Selective inhibition of anthrax edema factor by adefovir, a drug for chronic hepatitis B virus infection.

Edema factor (EF), a key virulence factor in anthrax pathogenesis, has calmodulin (CaM)-activated adenylyl cyclase activity. We have found that adefovir dipivoxil, a drug approved to treat chronic infection of hepatitis B virus, effectively inhibits EF-induced cAMP accumulation and changes in cytokine production in mouse primary macrophages. Adefovir diphosphate (PMEApp), the active cellular metabolite of adefovir dipivoxil, inhibits the adenylyl cyclase activity of EF in vitro with high affinity (K(i) = 27 nM). A crystal structure of EF-CaM-PMEApp reveals that the catalytic site of EF forms better van der Waals contacts and more hydrogen bonds with PMEApp than with its endogenous substrate, ATP, providing an explanation for the approximately 10,000-fold higher affinity EF- CaM has for PMEApp versus ATP. Adefovir dipivoxil is a clinically approved drug that can block the action of an anthrax toxin.
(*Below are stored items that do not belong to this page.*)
(** X9.  When the design lists setups, [connect_setup] resolves the
    stored setup name as it is (whether or not it is among the listed
    names) and, when none is stored, the first listed name, with a
    warning; what it stores is the handle the design resolves and the
    name that handle reports. *)
Theorem connect_setup_existing_setups {W} (ansys : Ansys W) (s : State W)
    d first rest w st w1 n w2 :
  design (self s) = Some d ->
  design_get_setup_names ansys d (world s) = (Ok (first :: rest), w) ->
  let chosen := chosen_setup_name first (self s) in
  design_get_setup ansys d chosen w = (Ok (Some st), w1) ->
  setup_get_name ansys st w1 = (Ok n, w2) ->
  connect_setup ansys s
  = (Ok tt,
     mkState (set_setup_name (Some n) (set_setup (Some st) (self s))) w2
       (trace s ++ Call (Design_get_setup_names d)
          :: match setup_name (self s) with
             | None => [LogWarning (WillUseFirstSetup (Some first))]
             | Some _ => []
             end
          ++ [Call (Design_get_setup d chosen); Call (Setup_name st);
              LogInfo (OpenedSetup (Some n))])).
Proof.
  intros Hd En chosen Eg Es. unfold connect_setup. run. rewrite Hd. cbn iota.
  erewrite run_try_ok; [reflexivity|].
  repeat (run; rewrite ?Hd).
  erewrite run_bind_ok by (by apply run_call_ok).
  unfold chosen, chosen_setup_name in *.
  destruct (setup_name (self s)) as [x|] eqn:Hs.
  - repeat (run; rewrite ?Hs).
    rewrite run_bind, get_setup_run. cbn [self world trace]. rewrite Hd. cbn zeta.
    cbn [world]. rewrite Eg, Es. run. reflexivity.
  - repeat (run; rewrite ?Hs).
    rewrite run_bind, get_setup_run. cbn [self world trace design set_setup_name].
    rewrite Hd. cbn zeta. cbn [world]. rewrite Eg, Es. run. reflexivity.
Qed.
Lemma run_survives (evs : list event) :
  forall s,
    no_empty_room (rooms s) /\ closures_printable s ->
    admits printable s evs ->
    is_Some (run s evs).
Proof.
  induction evs as [|ev rest IH]; cbn [run admits]; intros s Hinv Hok.
  - eexists; reflexivity.
  - destruct Hok as [Hev Hrest].
    destruct (dispatch_survives s ev (proj2 Hinv)) as [[s1 acts1] Hdispatch].
    rewrite Hdispatch in Hrest |- *.
    destruct (IH s1 (no_empty_room_step s ev s1 acts1 Hinv Hev Hdispatch) Hrest)
      as [[s2 acts2] ->].
    eexists; reflexivity.
Qed.

End Survival.

(** No sequence of events ends the process as long as the identifiers of
    every join can be converted to strings: the event loop handles every
    event of such a run. *)
Theorem server_survives_printable_joins `{Runtime} (evs : list event) :
  admits printable initial evs -> is_Some (run initial evs).
Proof.
  apply run_survives. split; [|intros c; repeat split].
  intros k clients. cbn. rewrite lookup_empty. discriminate.
Qed.

Ltac printable_joins :=
  repeat (split; [first [exact I
                        | intros ? [= <-] _; split; (split; [|split]); reflexivity]|]);
  exact I.

Lemma server_survives_printable_joins_witness :
  admits (H := ws8) printable initial one_closes /\ is_Some (run initial one_closes).
Proof.
  assert (admits (H := ws8) printable initial one_closes) as Hok.
  { unfold one_closes, two_in_room. cbn [app admits dispatch says connects closes].
    printable_joins. }
  split; [exact Hok|].
  exact (server_survives_printable_joins (H := ws8) one_closes Hok).
Defined.

(** ** How the operations compose *)

Lemma Set_delete_new (ws : nat) (clients : list nat) :
  ws ∉ clients -> Set_delete ws (clients ++ [ws]) = clients.
Proof.
  intros Hnew. unfold Set_delete. rewrite filter_app.
  rewrite (filter_cons _ ws []), decide_False by tauto.
  rewrite filter_nil, app_nil_r.
  induction clients as [|c rest IH]; [reflexivity|].
  rewrite not_elem_of_cons in Hnew. destruct Hnew as [Hne Hrest].
  rewrite filter_cons, decide_True by congruence. rewrite IH by exact Hrest. reflexivity.
Qed.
It can be used to address the role of EF in anthrax pathogenesis.[1]

References

  1. Selective inhibition of anthrax edema factor by adefovir, a drug for chronic hepatitis B virus infection. Shen, Y., Zhukovskaya, N.L., Zimmer, M.I., Soelaiman, S., Bergson, P., Wang, C.R., Gibbs, C.S., Tang, W.J. Proc. Natl. Acad. Sci. U.S.A. (2004) [Pubmed]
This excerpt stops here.